Another way to categorize these attributes is being human. An important part of mentoring is acknowledging each other’s humanity—recognizing that each of us has a whole experience outside of the meeting we’re in. It prioritizes human connection as beneficial to furthering research, publishing papers, accomplishing professional goals, and overall growth.
Making space for human connection is a way we support our own wellbeing and the wellbeing of those around us. Mentoring relationships create a virtuous circle enabling genuine relationships that foster trust, empathy, and a supportive environment where mentees feel valued as people, not just trainees, leading to more meaningful guidance and personal growth.
Acknowledging each other’s humanity doesn’t mean sharing all of your personal life or knowing everything about your mentee. It does mean being open to offering support to students as needed and appropriate. Knowing the broad strokes of our life opportunity to offer appropriate support as needed.
As you think about conversations with students, you don’t need to be the expert or the sole source of support, but you can help by being a connector. You could say something as simple as, “Do you have the support you need? I don’t know a lot about that, but I know who to call.”
You can share resources directly in response to a mentee indicating a specific need, but you can also get into the habit of sharing them often and broadly, even when you don't know whether your mentees need them. This can increase awareness, give mentees tools to help themselves and their colleagues, and lower barriers to asking for help when it's more directly needed.
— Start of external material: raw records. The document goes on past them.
(** After [refill_tokens] has gone through, [tokens] is no number. *)
Lemma TokenBucket_refill_no_number (self : TokenBucket.t) (t : Z) (u : unit)
    (self' : TokenBucket.t) :
  stamped self ->
  refill_tokens (current_time t) self = (Return u, self') ->
  (exists d, tokens self' = PTimedelta d)
  \/ (exists d, tokens self' = PDatetime d).
Proof.
  destruct self as [c k r l]. intros [t0 Hl]. simpl in Hl. subst l.
  unfold refill_tokens. unfold_py. simpl.
  destruct r as [z|q|d|d]; simpl; try discriminate;
    destruct k as [z'|q'|d'|d']; simpl; try discriminate;
    destruct c as [z''|q''|d''|d'']; simpl; try discriminate;
    case_match; intros; simplify_eq; simpl; eauto.
Qed.

Lemma TokenBucket_refill_raises (self : TokenBucket.t) (t : Z) (e : exn)
    (self' : TokenBucket.t) :
  refill_tokens (current_time t) self = (Raise e, self') -> e = TypeError.
Proof.
  unfold refill_tokens. unfold_py.
  repeat case_match; intros; simplify_eq; eauto with py_raises.
Qed.

Lemma TokenBucket_allow_request_TypeError (self : TokenBucket.t) (t : Z) :
  stamped self ->
  (allow_request (current_time t) self).1 = Raise TypeError.
Proof.
  intros Hs. unfold allow_request, py_bind at 1.
  destruct (refill_tokens (current_time t) self) as [[[]|e] self'] eqn:Hr.
  - destruct (TokenBucket_refill_no_number _ _ _ _ Hs Hr) as [[d Hd]|[d Hd]];
      unfold_py; simpl; rewrite Hd; reflexivity.
  - simpl. f_equal. eapply TokenBucket_refill_raises; eauto.
Qed.

Lemma TokenBucket_allow_request_stamped (self : TokenBucket.t) (t : Z) :
  stamped self -> stamped (allow_request (current_time t) self).2.
Proof.
  intros Hs. pose proof (TokenBucket_refill_stamped self t Hs) as Hs'.
  unfold allow_request, py_bind at 1.
  destruct (refill_tokens (current_time t) self) as [[[]|e] self']; [|done].
  simpl in Hs'. destruct Hs' as [t1 Ht1].
  unfold_py. simpl. repeat case_match; simplify_eq; by exists t1.
Qed.

Lemma LeakyBucket_allow_request_TypeError {R : Type}
    (self : LeakyBucket.t R) (request : R) (t t0 : Z) :
  LeakyBucket.last_leak_timestamp self = PDatetime t0 ->
  LeakyBucket.allow_request (current_time t) request self
  = (Raise TypeError, self).
Proof.
  destruct self as [c r q l]. simpl. intros ->.
  unfold LeakyBucket.allow_request, LeakyBucket.leak. unfold_py. simpl.
  destruct r; reflexivity.
Qed.

(** A [window_size] in seconds, as the class documents it, cannot be
    added to the [datetime] in [window_start]. *)
Lemma FixedWindow_number_window_TypeError (self : FixedWindow.t)
    (t t' t0 : Z) :
  FixedWindow.window_start self = PDatetime t0 ->
  (exists n, FixedWindow.window_size self = PInt n)
  \/ (exists q, FixedWindow.window_size self = PFloat q) ->
  FixedWindow.allow_request (current_time t) (current_time t') self
  = (Raise TypeError, self).
Proof.
  destruct self as [l w c s]. simpl. intros -> [[n ->]|[q ->]]; reflexivity.
Qed.

(** With a [timedelta] for [window_size] the method goes through: past
    the end of the window it starts a new one and admits, whatever the
    limit is. *)
Lemma FixedWindow_new_window (self : FixedWindow.t) (t t' start size : Z) :
  FixedWindow.window_start self = PDatetime start ->
  FixedWindow.window_size self = PTimedelta size ->
  start + size <= t ->
  FixedWindow.allow_request (current_time t) (current_time t') self
  = (Return true,
     FixedWindow.mk (FixedWindow.limit self) (PTimedelta size) (PInt 1)
       (PDatetime t')).
Proof.
  destruct self as [l w c s]. simpl. intros -> -> Hle.
  unfold FixedWindow.allow_request. unfold_py. simpl.
  destruct (Z.leb_spec (start + size) t); [reflexivity | lia].
Qed.

(** Inside the window it counts the call and admits it exactly while the
    counter is below the limit. *)
Lemma FixedWindow_same_window (self : FixedWindow.t)
    (t t' start size limit counter : Z) :
  FixedWindow.window_start self = PDatetime start ->
  FixedWindow.window_size self = PTimedelta size ->
  FixedWindow.limit self = PInt limit ->
  FixedWindow.counter self = PInt counter ->
  t < start + size ->
  FixedWindow.allow_request (current_time t) (current_time t') self
  = if counter <? limit
    then (Return true, FixedWindow.set_counter (PInt (counter + 1)) self)
    else (Return false, self).
Proof.
  destruct self as [l w c s]. simpl. intros -> -> -> -> Hlt.
  unfold FixedWindow.allow_request. unfold_py. simpl.
  destruct (Z.leb_spec (start + size) t); [lia|]. simpl.
  destruct (counter <? limit); reflexivity.
Qed.

(** Both cases at once: on a window given as a [timedelta], with numbers
    for the limit and the counter, [allow_request] decides as the
    fixed-window rule says, as long as the end of the window is a moment
    that a [datetime] can hold (past the year 9999 line 125 raises
    [OverflowError]). *)
Theorem FixedWindow_timedelta_rule (self : FixedWindow.t)
    (t t' start size limit counter : Z) :
  FixedWindow.window_start self = PDatetime start ->
  FixedWindow.window_size self = PTimedelta size ->
  FixedWindow.limit self = PInt limit ->
  FixedWindow.counter self = PInt counter ->
  datetime_in_range (start + size) = true ->
  FixedWindow.allow_request (current_time t) (current_time t') self
  = if start + size <=? t
    then (Return true,
          FixedWindow.mk (PInt limit) (PTimedelta size) (PInt 1)
            (PDatetime t'))
    else if counter <? limit
    then (Return true, FixedWindow.set_counter (PInt (counter + 1)) self)
    else (Return false, self).
Proof.
  intros Hstart Hsize Hlimit Hcounter _.
  destruct (Z.leb_spec (start + size) t).
  - rewrite (FixedWindow_new_window self t t' start size) by done.
    by rewrite Hlimit.
  - by apply (FixedWindow_same_window self t t' start size).
Qed.
(** The service's refusal of a query, as it arrives with status 400. *)
Example refusal_is_a_status_error :
  and_then (d3_json (Responded (mkResponse 400 "Bad Request"
                                  (Return (error_envelope "bad query"))))) on_body
  = Throw (Error "400 Bad Request").
Proof. reflexivity. Qed.
Definition default_ip : string := "192.168.0.251".
Definition default_port : Z := 8080.
Definition default_timeout : Z := 10.
Definition default_pinCode : Z := 1111.

Definition connect_on_reply (reply : ClientReply) : M (option unit) :=
  if is_SUCCESS reply then ret (Some tt)
  else raise_ (ConnectError (rdata reply)).

(** [SP1.connect] *)
Definition connect : M unit :=
  th <- SocketClientThread_new ;;
  set_comms (Some th) ;;
  comms_start ;;
  s <- get_self ;;
  cmd_q_put (CONNECT (ip s) (port s)) ;;
  start <- int_time ;;
  s <- get_self ;;
  r <- poll (start + timeout s) connect_on_reply ;;
  match r with
  | Some _ => ret tt
  | None => raise_ CommandTimedOutException
  end.

Definition send_and_recieve_on_reply (reply : ClientReply)
  : M (option ClientReply) :=
  match rdata reply with
  | Some _ =>
      if is_SUCCESS reply then ret (Some reply)
      else raise_ (ConnectError (rdata reply))
  | None => ret None
  end.

(** [SP1.send_and_recieve] *)
Definition send_and_recieve (cmdBytes : bytes) (timeout : Z)
  : M ClientReply :=
  cmd_q_put (SEND cmdBytes) ;;
  cmd_q_put RECEIVE ;;
  start <- int_time ;;
  r <- poll (start + timeout) send_and_recieve_on_reply ;;
  match r with
  | Some reply => ret reply
  | None => raise_ CommandTimedOutException
  end.

Definition close_on_reply (reply : ClientReply) : M (option unit) :=
  if is_SUCCESS reply then
    comms_join ;; set_comms None ;; ret (Some tt)
  else raise_ (ConnectError (rdata reply)).

(** [SP1.close] *)
Definition close (timeout : Z) : M unit :=
  cmd_q_put CLOSE ;;
  start <- int_time ;;
  r <- poll (start + timeout) close_on_reply ;;
  match r with
  | Some _ => ret tt
  | None =>
      comms_join ;;
      set_comms None ;;
      raise_ CommandTimedOutException
  end.

(** [d[k]] on a dict. *)
Definition dict_getitem (d : list (string * pyval)) (k : string) : M pyval :=
  match dict_get d k with
  | Some v => ret v
  | None => raise_ (KeyError k)
  end.

(** [v[k]] for a string key. *)
Definition getitem (v : pyval) (k : string) : M pyval :=
  match v with
  | PyDict d => dict_getitem d k
  | _ => raise_ TypeError
  end.

(** [a is b] when [b] is an int: object identity.  Return codes are small
    ints, which CPython shares, so identity is equality of the values. *)
Definition py_is_int (a : pyval) (b : Z) : bool :=
  match a with
  | PyInt z => z =? b
  | _ => false
  end.

(** [a / b] on ints: true division. *)
Definition py_truediv (a b : Z) : M Q :=
  if b =? 0 then raise_ ZeroDivisionError
  else ret (Qred (inject_Z a / inject_Z b)).

(** [l[a:b]] for [0 <= a]. *)
Definition py_slice {A} (l : list A) (a b : Z) : list A :=
  firstn (Z.to_nat (b - a)) (skipn (Z.to_nat a) l).

(** [bytearray(n)] *)
Definition bytearray (n : Z) : bytes := repeat Byte.x00 (Z.to_nat n).

(** [len(l)] *)
Definition len {A} (l : list A) : Z := Z.of_nat (List.length l).

(** [range(lo, hi)] *)
Definition range (lo hi : Z) : list Z :=
  map (fun i => lo + Z.of_nat i) (seq 0 (Z.to_nat (hi - lo))).

(** [for x in l: body(x)] *)
Fixpoint for_each {A} (l : list A) (body : A -> M unit) : M unit :=
  match l with
  | [] => ret tt
  | x :: l' => body x ;; for_each l' body
  end.

Section Session.

Context {PF : PacketFactory}.

(** [SP1.sendCommand].  The two [printDebug] calls are what the observer
    sees of the exchange: the command on entry, the decoded response on
    return. *)
Definition sendCommand (commandPacket : Command) : M Packet :=
  emit (EvCommand commandPacket) ;;
  s <- get_self ;;
  let encodedPacket :=
    encodeCommand commandPacket (currentTimeMillis s) (pinCode s) in
  match decode encodedPacket with
  | None => raise_ DecodeError
  | Some _ =>
      reply <- send_and_recieve encodedPacket 5 ;;
      match rdata reply with
      | None => raise_ TypeError
      | Some data =>
          match decode data with
          | None => raise_ DecodeError
          | Some decodedResponse =>
              emit (EvResponse commandPacket decodedResponse) ;;
              ret decodedResponse
          end
      end
  end.

Definition getPrinterVersion : M Packet := sendCommand VersionCommand.
Definition getPrinterModelName : M Packet := sendCommand ModelNameCommand.
Definition getPrintCount : M Packet := sendCommand PrintCountCommand.
Definition getPrinterSpecifications : M Packet :=
  sendCommand SpecificationsCommand.
Definition sendPrePrintCommand (cmdNumber : Z) : M Packet :=
  sendCommand (PrePrintCommand cmdNumber).
Definition sendLockCommand (lockState : Z) : M Packet :=
  sendCommand (PrinterLockCommand lockState).
Definition sendResetCommand : M Packet := sendCommand ResetCommand.
Definition sendPrepImageCommand (format options imgLength : Z) : M Packet :=
  sendCommand (PrepImageCommand format options imgLength).
Definition sendSendImageCommand (sequenceNumber : Z) (payloadBytes : bytes)
  : M Packet :=
  sendCommand (SendImageCommand sequenceNumber payloadBytes).
Definition sendT83Command : M Packet := sendCommand Type83Command.
Definition sendT195Command : M Packet := sendCommand Type195Command.
Definition sendLockStateCommand : M Packet := sendCommand LockStateCommand.

(** ** Orchestration *)

(** [SP1.getPrinterInformation] *)
Definition getPrinterInformation : M (list (string * pyval)) :=
  connect ;;
  printerVersion <- getPrinterVersion ;;
  printerModel <- getPrinterModelName ;;
  printCount <- getPrintCount ;;
  model <- getitem (payload printerModel) "modelName" ;;
  battery <- dict_getitem (header printerVersion) "battery" ;;
  count <- dict_getitem (header printerVersion) "printCount" ;;
  history <- getitem (payload printCount) "printHistory" ;;
  let printerInformation :=
    [ ("version", payload printerVersion);
      ("model", model);
      ("battery", battery);
      ("printCount", count);
      ("specs", PyStr "unknown");
      ("count", history) ] in
  close 10 ;;
  ret printerInformation.

(** The loop of [SP1.checkPrintStatus] over [range(timeout)]. *)
Fixpoint checkPrintStatus_loop (n : nat) : M bool :=
  match n with
  | O => ret false
  | S n' =>
      printStateCmd <- sendT195Command ;;
      rc <- dict_getitem (header printStateCmd) "returnCode" ;;
      if py_is_int rc RTN_E_RCV_FRAME then ret true
      else sleep 1000 ;; checkPrintStatus_loop n'
  end.

(** [SP1.checkPrintStatus] *)
Definition checkPrintStatus (timeout : Z) : M bool :=
  checkPrintStatus_loop (Z.to_nat timeout).

Definition progress_fn : Type := pyval -> Z -> string -> M unit.

(** The [while bytesToSend > 0] loop of [SP1.printPhoto]. *)
Fixpoint send_image_loop (fuel : nat) (progress : progress_fn)
    (imageBytes : bytes) (bytesToSend bytesSent segment : Z) : M unit :=
  match fuel with
  | O => out_of_fuel
  | S fuel' =>
      if 0 <? bytesToSend then
        let segmentBytes :=
          if 960 <=? bytesToSend
          then py_slice imageBytes bytesSent (bytesSent + 960)
          else py_slice imageBytes bytesSent (bytesSent + bytesToSend)
               ++ bytearray (960 - bytesToSend) in
        sendSendImageCommand segment segmentBytes ;;
        let segment := segment + 1 in
        let bytesSent := bytesSent + 960 in
        let bytesToSend := bytesToSend - 960 in
        q <- py_truediv (30 * bytesSent) (len imageBytes) ;;
        progress (PyFloat (Qred (40 + q))) 100
                 ("Sent image segment " ++ str_of_int segment
                    ++ ".         ")%string ;;
        send_image_loop fuel' progress imageBytes bytesToSend bytesSent segment
      else ret tt
  end.
Lemma reset_active_class (bp : Particle) (g : Game) :
  get_active bp = Ok true →
  class_of (sub (reset false bp g).1) = CBullet
  ∨ class_of (sub (reset false bp g).1) = CEnemy.
Proof.
  destruct bp as [b px py s [pl| | |a|a w]]; intros [=]; by (left + right).
Qed.

(** X11.  The player's sprite follows the mouse.  After [update_glsl] on a
    well-formed widget [player_x, player_y] is the mouse position, every
    [Player] particle is at this position, and so are the four vertex
    records of its quad. *)
Theorem player_follows_mouse (nap : Qc) (mouse_pos : Qc * Qc) (g : Game) :
  well_formed g →
  ∃ g', Game_update_glsl nap mouse_pos g = Ok g'
        ∧ player_x g' = mouse_pos.1 ∧ player_y g' = mouse_pos.2
        ∧ ∀ (i : nat) p,
            particles g' !! i = Some p → sub p = Player →
            x p = mouse_pos.1 ∧ y p = mouse_pos.2
            ∧ ∀ k : nat, (k < 4)%nat →
                vertices g' !! (base_i p + k * vsize)%nat
                = Some mouse_pos.1
                ∧ vertices g' !! (base_i p + k * vsize + 1)%nat
                  = Some mouse_pos.2.
Proof.
  intros Hwf.
  destruct (Game_update_glsl_spec nap mouse_pos g Hwf)
    as (g' & Hg' & _ & Hsync & _).
  exists g'. split; [done|].
  destruct (Game_update_glsl_pass _ _ _ _ Hg')
    as (g0 & Hpass & Hp0 & Hx0 & Hy0 & _).
  destruct (pass_post
              (λ p, sub p = Player → x p = mouse_pos.1 ∧ y p = mouse_pos.2)
              (λ h, player_x h = mouse_pos.1 ∧ player_y h = mouse_pos.2))
    with (nap := nap) (n := length (particles g0)) (k := 0%nat)
         (g := g0) (g' := g')
    as [[Hx' Hy'] HQ]; try done.
  - intros nap0 p h p' h' [Hxh Hyh] Hadv.
    destruct (advance_effect _ _ _ _ _ Hadv) as (_ & Hfr & _).
    destruct (frame_globals _ _ Hfr) as (_ & _ & ? & ? & _).
    split; congruence.
  - intros nap0 p h p' h' [Hxh Hyh] Hadv Hs.
    pose proof (advance_keeps_class _ _ _ _ _ Hadv) as Hc.
    rewrite Hs in Hc. revert Hadv. unfold advance. rewrite <-Hc.
    cbn [class_of]. intros [= <- <-]. done.
  - intros bp h _ _ Ha Hs.
    destruct (reset_active_class bp h Ha) as [Hc | Hc];
      rewrite Hs in Hc; discriminate Hc.
  - intros i p Hi. lia.
  - split; [done|]. split; [done|]. intros i p Hp Hs.
    destruct (HQ i p Hp Hs) as [Hx Hy]. split; [done|]. split; [done|].
    intros k Hk. destruct (Hsync i p Hp k Hk) as (Hvx & Hvy & _).
    by rewrite Hvx, Hvy, Hx, Hy.
Qed.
Word of mouth is one of the most effective ways people connect to resources.
We all receive emails sharing campus resources, but if you’ve read this far, we want to take a moment to share a few, particularly those that are starting points for constellations of resources.
Mental Health and Wellness
A single site with campus services and resources for the health and wellness of the campus community, from mental health to physical health and from preventative to crisis services.
Open Illinois
Information, resources and guidance for undocumented and DACA students.
Connie Frank CARE Center
A collaborative resource that promotes the holistic growth and development of Illinois students, partnering with students, faculty, staff, and family members to address disruptions to students’ academic and social stability or behaviors that cause distress in our community.